TASK GOAL:
The stretch from the line with "state (cb w')" through the line with "unfold confirm_value, keys_cb." in the records below: write it out exactly, and nothing else.

Saved entries
- Opening Delimiter -

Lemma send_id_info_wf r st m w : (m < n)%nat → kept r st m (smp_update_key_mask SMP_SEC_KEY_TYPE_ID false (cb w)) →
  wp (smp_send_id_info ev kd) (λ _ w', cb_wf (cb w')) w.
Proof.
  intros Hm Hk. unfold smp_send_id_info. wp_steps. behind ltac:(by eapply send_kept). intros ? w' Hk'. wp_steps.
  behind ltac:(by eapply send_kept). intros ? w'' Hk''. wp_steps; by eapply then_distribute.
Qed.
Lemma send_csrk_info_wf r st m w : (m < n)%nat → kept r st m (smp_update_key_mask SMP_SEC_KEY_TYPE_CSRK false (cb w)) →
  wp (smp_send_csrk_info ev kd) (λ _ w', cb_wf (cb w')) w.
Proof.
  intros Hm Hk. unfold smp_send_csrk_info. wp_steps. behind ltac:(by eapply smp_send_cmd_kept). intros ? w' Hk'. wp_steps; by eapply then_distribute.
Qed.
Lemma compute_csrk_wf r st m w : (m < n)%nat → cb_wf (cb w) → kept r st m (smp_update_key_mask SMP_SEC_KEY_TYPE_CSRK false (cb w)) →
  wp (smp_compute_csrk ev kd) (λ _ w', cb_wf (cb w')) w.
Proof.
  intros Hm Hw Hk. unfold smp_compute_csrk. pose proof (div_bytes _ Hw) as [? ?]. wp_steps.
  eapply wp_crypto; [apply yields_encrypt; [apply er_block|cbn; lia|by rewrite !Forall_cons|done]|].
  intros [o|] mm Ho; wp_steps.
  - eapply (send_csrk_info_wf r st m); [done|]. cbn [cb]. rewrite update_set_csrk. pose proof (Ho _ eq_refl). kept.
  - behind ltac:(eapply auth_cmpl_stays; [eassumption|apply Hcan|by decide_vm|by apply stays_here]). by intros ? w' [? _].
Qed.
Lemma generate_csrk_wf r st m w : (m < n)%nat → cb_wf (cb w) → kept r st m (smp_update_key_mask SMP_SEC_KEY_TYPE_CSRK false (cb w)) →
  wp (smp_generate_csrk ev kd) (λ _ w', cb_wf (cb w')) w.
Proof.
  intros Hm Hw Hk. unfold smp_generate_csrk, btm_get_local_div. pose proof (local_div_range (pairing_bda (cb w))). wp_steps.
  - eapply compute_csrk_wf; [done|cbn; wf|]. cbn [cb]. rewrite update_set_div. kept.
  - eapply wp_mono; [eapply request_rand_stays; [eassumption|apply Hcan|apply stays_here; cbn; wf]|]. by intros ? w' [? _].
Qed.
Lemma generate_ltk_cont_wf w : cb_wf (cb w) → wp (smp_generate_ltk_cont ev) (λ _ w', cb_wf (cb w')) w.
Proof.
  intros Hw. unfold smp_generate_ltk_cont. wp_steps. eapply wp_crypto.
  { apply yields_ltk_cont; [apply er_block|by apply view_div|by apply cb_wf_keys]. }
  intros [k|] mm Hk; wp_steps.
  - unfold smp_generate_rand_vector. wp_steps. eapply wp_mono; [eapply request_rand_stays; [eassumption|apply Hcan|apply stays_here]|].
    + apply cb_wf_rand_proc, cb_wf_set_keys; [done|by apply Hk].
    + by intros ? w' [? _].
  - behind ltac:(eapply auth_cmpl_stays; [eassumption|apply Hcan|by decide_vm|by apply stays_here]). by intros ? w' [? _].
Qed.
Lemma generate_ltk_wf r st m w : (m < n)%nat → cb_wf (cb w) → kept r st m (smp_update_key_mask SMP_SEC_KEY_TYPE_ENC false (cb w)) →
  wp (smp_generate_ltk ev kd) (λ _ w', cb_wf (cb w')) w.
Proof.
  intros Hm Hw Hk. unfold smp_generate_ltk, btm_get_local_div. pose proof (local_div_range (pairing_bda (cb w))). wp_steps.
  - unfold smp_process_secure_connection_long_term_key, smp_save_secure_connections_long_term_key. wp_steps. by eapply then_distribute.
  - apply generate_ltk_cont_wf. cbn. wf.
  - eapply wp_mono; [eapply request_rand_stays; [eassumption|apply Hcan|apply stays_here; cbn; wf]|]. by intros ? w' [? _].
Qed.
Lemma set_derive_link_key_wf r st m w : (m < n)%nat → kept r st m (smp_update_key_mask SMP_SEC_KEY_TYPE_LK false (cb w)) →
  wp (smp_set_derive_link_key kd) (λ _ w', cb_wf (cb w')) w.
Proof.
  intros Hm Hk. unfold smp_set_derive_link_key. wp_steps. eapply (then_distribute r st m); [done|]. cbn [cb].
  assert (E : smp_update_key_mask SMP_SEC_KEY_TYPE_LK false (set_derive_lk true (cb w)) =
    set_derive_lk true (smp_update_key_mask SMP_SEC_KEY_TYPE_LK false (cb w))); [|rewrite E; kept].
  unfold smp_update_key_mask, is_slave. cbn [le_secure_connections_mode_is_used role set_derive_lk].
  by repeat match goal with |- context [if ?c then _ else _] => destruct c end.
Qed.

- Closing Delimiter -
- Opening Delimiter -

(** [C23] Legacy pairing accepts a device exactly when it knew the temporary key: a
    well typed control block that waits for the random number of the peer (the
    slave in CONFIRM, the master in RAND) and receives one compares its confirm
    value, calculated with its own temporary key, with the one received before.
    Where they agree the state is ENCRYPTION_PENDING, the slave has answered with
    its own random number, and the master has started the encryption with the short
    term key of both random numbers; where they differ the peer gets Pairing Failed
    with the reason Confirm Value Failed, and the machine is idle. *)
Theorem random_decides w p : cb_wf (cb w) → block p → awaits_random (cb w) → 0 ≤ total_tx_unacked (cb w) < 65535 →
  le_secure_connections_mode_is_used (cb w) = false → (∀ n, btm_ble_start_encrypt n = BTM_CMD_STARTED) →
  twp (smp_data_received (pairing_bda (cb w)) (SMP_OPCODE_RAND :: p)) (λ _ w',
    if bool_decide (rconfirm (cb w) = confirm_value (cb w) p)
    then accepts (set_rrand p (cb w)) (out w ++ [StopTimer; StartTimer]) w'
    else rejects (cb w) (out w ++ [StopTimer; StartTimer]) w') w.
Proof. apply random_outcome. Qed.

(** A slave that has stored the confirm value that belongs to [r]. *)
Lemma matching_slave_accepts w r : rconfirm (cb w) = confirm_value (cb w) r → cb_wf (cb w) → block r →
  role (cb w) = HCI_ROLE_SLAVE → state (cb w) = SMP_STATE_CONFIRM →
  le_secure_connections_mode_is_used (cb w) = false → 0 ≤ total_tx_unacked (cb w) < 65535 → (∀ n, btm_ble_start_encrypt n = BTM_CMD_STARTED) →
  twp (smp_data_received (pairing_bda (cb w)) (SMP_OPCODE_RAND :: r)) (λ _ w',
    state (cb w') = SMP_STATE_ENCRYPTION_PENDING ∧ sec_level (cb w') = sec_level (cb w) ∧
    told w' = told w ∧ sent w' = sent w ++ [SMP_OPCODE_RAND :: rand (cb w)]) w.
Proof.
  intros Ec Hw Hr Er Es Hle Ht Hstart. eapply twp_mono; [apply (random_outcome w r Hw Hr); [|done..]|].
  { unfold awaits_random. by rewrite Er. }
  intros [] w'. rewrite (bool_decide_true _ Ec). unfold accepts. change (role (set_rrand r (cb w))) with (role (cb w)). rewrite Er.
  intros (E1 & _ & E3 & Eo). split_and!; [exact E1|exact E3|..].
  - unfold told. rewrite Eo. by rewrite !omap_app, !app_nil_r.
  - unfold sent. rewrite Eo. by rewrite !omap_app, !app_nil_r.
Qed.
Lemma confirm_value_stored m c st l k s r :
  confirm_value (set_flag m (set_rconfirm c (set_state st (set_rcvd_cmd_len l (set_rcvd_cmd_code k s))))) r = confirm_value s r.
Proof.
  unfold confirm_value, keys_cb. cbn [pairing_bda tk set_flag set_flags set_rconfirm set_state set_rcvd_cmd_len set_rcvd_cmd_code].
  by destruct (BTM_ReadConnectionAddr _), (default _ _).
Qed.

- Closing Delimiter -

RESULT BELOW:
    state (cb w') = SMP_STATE_ENCRYPTION_PENDING ∧ sec_level (cb w') = sec_level (cb w) ∧
    told w' = told w ∧ sent w' = sent w ++ [SMP_OPCODE_RAND :: rand (cb w)]) w.
Proof.
  intros Ec Hw Hr Er Es Hle Ht Hstart. eapply twp_mono; [apply (random_outcome w r Hw Hr); [|done..]|].
  { unfold awaits_random. by rewrite Er. }
  intros [] w'. rewrite (bool_decide_true _ Ec). unfold accepts. change (role (set_rrand r (cb w))) with (role (cb w)). rewrite Er.
  intros (E1 & _ & E3 & Eo). split_and!; [exact E1|exact E3|..].
  - unfold told. rewrite Eo. by rewrite !omap_app, !app_nil_r.
  - unfold sent. rewrite Eo. by rewrite !omap_app, !app_nil_r.
Qed.
Lemma confirm_value_stored m c st l k s r :
  confirm_value (set_flag m (set_rconfirm c (set_state st (set_rcvd_cmd_len l (set_rcvd_cmd_code k s))))) r = confirm_value s r.
Proof.
  unfold confirm_value, keys_cb. cbn [pairing_bda tk set_flag set_flags set_rconfirm set_state set_rcvd_cmd_len set_rcvd_cmd_code].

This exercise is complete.